Lemma step_spent s (s' : kernel) (T T' : gmap Z (Z * Z)) (a : Z) (d : nat) e (ok : bool) :
  (is_present (load64 (k_mem s) e) = true -> ok = true /\ s' = s /\ T' = T) ->
  (is_present (load64 (k_mem s) e) = false -> room s -> ok = true /\
     T' = <[next_page s := table_slot a d]> T /\ load64 (k_mem s') e = table_entry (next_page s) /\
     k_phys s' = (k_phys s) <| current_avail_page := next_page s + PAGE_SIZE_4K |>) ->
  forall n, 1 <= n -> room_for n s -> ok = true /\ spent 1 s s'.
Proof.
  intros H1 H2 n Hn [R1 R2]. destruct (is_present (load64 (k_mem s) e)) eqn:E.
  - destruct (H1 eq_refl) as (-> & -> & _). split; [done|]. by apply spent_refl.
  - destruct (H2 eq_refl) as (-> & _ & _ & Hp); [split; [done|unfold next_page in *; unfold_consts; lia]|].
    split; [done|]. unfold spent, next_page. rewrite Hp. cbn. unfold_consts. split; [done|]. unfold next_page. lia.
Qed.

(** Writing a leaf entry: the walks it covers reach it, the others keep their
    result. *)
Lemma leaf_step s T a d e m' :
  paging_inv s T -> 0 <= a < VA_LIMIT -> (d < 4)%nat -> kslot s a d = Some e ->
  klink (4 - Z.of_nat d) (load64 m' e) = None ->
  (forall b, ~ (e <= b < e + 8) -> rd8 m' b = rd8 (k_mem s) b) ->
  let s' := Kernel m' (k_phys s) (pml4_base s) in
  grown s T s' T /\
  (forall b k, 0 <= b < VA_LIMIT -> (k <= d)%nat -> kslot s' b k = kslot s b k) /\
  (forall b, 0 <= b < VA_LIMIT -> prefix (3 - Z.of_nat d) b <> prefix (3 - Z.of_nat d) a ->
     kleaf s' b = kleaf s b).
Proof.
  intros Hi Ha Hd E L Hfr s'. pose proof (pi_tree _ _ Hi) as Ht.
  destruct (slot_owned klink _ _ _ _ d _ Ht Ha Hd E) as (p & Hp & He).
  pose proof (index_range (4 - Z.of_nat d) a) as Hix. set (i := index (4 - Z.of_nat d) a) in *.
  set (x := prefix (4 - Z.of_nat d) a) in *.
  destruct (tree_page _ _ _ _ Ht _ _ _ Hp) as [Hpal _].
  pose proof (prefix_index (4 - Z.of_nat d) a ltac:(lia)) as Hpi. fold x i in Hpi.
  replace (4 - Z.of_nat d - 1) with (3 - Z.of_nat d) in Hpi by lia.
  assert (Hcov : forall b, covers (4 - Z.of_nat d) x i b <->
                   prefix (3 - Z.of_nat d) b = prefix (3 - Z.of_nat d) a).
  { intros b. unfold covers. rewrite Hpi. by replace (4 - Z.of_nat d - 1) with (3 - Z.of_nat d) by lia. }
  assert (Hs : same_but T p i (k_mem s) m').
  { intros q l y j Hq Hj Hne. apply load_ext. intros b Hb. apply Hfr. subst e.
    destruct (tree_page _ _ _ _ Ht _ _ _ Hq).
    pose proof (page_slot_eq q p j i ltac:(done) ltac:(done) Hj Hix Hne). lia. }
  split; [|split].
  - split; try done; [split|..].
    + apply Hi.
    + cbn. apply (tree_write_leaf klink (k_mem s) _ _ _ p (4 - Z.of_nat d) x i); try done. by rewrite <- He.
    + apply Hi.
    + intros q y Hq. by left.
    + intros b Hb Hnt. cbn. apply Hfr. intros Hin. apply Hnt. exists p, (4 - Z.of_nat d), x.
      split; [done|]. unfold_consts. lia.
  - intros b k Hb Hk. unfold kslot, s'. cbn [k_mem pml4_base].
    rewrite (slot_same klink (k_mem s) m' _ T p (4 - Z.of_nat d) x i b k) by (done || lia || (right; lia)). done.
  - intros b Hb Eb. unfold kleaf. cbn [k_mem pml4_base s'].
    apply (leaf_same (k_mem s) _ _ T p (4 - Z.of_nat d) x i); try done. by rewrite Hcov.
Qed.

◇ ◇ ◇ ◇ ◇

*EXERCISE BRIEF*. All the records above must be transcribed without a single change to any word.

*SOLVED EXERCISE*.
Lemma step_spent s (s' : kernel) (T T' : gmap Z (Z * Z)) (a : Z) (d : nat) e (ok : bool) :
  (is_present (load64 (k_mem s) e) = true -> ok = true /\ s' = s /\ T' = T) ->
  (is_present (load64 (k_mem s) e) = false -> room s -> ok = true /\
     T' = <[next_page s := table_slot a d]> T /\ load64 (k_mem s') e = table_entry (next_page s) /\
     k_phys s' = (k_phys s) <| current_avail_page := next_page s + PAGE_SIZE_4K |>) ->
  forall n, 1 <= n -> room_for n s -> ok = true /\ spent 1 s s'.
Proof.
  intros H1 H2 n Hn [R1 R2]. destruct (is_present (load64 (k_mem s) e)) eqn:E.
  - destruct (H1 eq_refl) as (-> & -> & _). split; [done|]. by apply spent_refl.
  - destruct (H2 eq_refl) as (-> & _ & _ & Hp); [split; [done|unfold next_page in *; unfold_consts; lia]|].
    split; [done|]. unfold spent, next_page. rewrite Hp. cbn. unfold_consts. split; [done|]. unfold next_page. lia.
Qed.

(** Writing a leaf entry: the walks it covers reach it, the others keep their
    result. *)
Lemma leaf_step s T a d e m' :
  paging_inv s T -> 0 <= a < VA_LIMIT -> (d < 4)%nat -> kslot s a d = Some e ->
  klink (4 - Z.of_nat d) (load64 m' e) = None ->
  (forall b, ~ (e <= b < e + 8) -> rd8 m' b = rd8 (k_mem s) b) ->
  let s' := Kernel m' (k_phys s) (pml4_base s) in
  grown s T s' T /\
  (forall b k, 0 <= b < VA_LIMIT -> (k <= d)%nat -> kslot s' b k = kslot s b k) /\
  (forall b, 0 <= b < VA_LIMIT -> prefix (3 - Z.of_nat d) b <> prefix (3 - Z.of_nat d) a ->
     kleaf s' b = kleaf s b).
Proof.
  intros Hi Ha Hd E L Hfr s'. pose proof (pi_tree _ _ Hi) as Ht.
  destruct (slot_owned klink _ _ _ _ d _ Ht Ha Hd E) as (p & Hp & He).
  pose proof (index_range (4 - Z.of_nat d) a) as Hix. set (i := index (4 - Z.of_nat d) a) in *.
  set (x := prefix (4 - Z.of_nat d) a) in *.
  destruct (tree_page _ _ _ _ Ht _ _ _ Hp) as [Hpal _].
  pose proof (prefix_index (4 - Z.of_nat d) a ltac:(lia)) as Hpi. fold x i in Hpi.
  replace (4 - Z.of_nat d - 1) with (3 - Z.of_nat d) in Hpi by lia.
  assert (Hcov : forall b, covers (4 - Z.of_nat d) x i b <->
                   prefix (3 - Z.of_nat d) b = prefix (3 - Z.of_nat d) a).
  { intros b. unfold covers. rewrite Hpi. by replace (4 - Z.of_nat d - 1) with (3 - Z.of_nat d) by lia. }
  assert (Hs : same_but T p i (k_mem s) m').
  { intros q l y j Hq Hj Hne. apply load_ext. intros b Hb. apply Hfr. subst e.
    destruct (tree_page _ _ _ _ Ht _ _ _ Hq).
    pose proof (page_slot_eq q p j i ltac:(done) ltac:(done) Hj Hix Hne). lia. }
  split; [|split].
  - split; try done; [split|..].
    + apply Hi.
    + cbn. apply (tree_write_leaf klink (k_mem s) _ _ _ p (4 - Z.of_nat d) x i); try done. by rewrite <- He.
    + apply Hi.
    + intros q y Hq. by left.
    + intros b Hb Hnt. cbn. apply Hfr. intros Hin. apply Hnt. exists p, (4 - Z.of_nat d), x.
      split; [done|]. unfold_consts. lia.
  - intros b k Hb Hk. unfold kslot, s'. cbn [k_mem pml4_base].
    rewrite (slot_same klink (k_mem s) m' _ T p (4 - Z.of_nat d) x i b k) by (done || lia || (right; lia)). done.
  - intros b Hb Eb. unfold kleaf. cbn [k_mem pml4_base s'].
    apply (leaf_same (k_mem s) _ _ T p (4 - Z.of_nat d) x i); try done. by rewrite Hcov.
Qed.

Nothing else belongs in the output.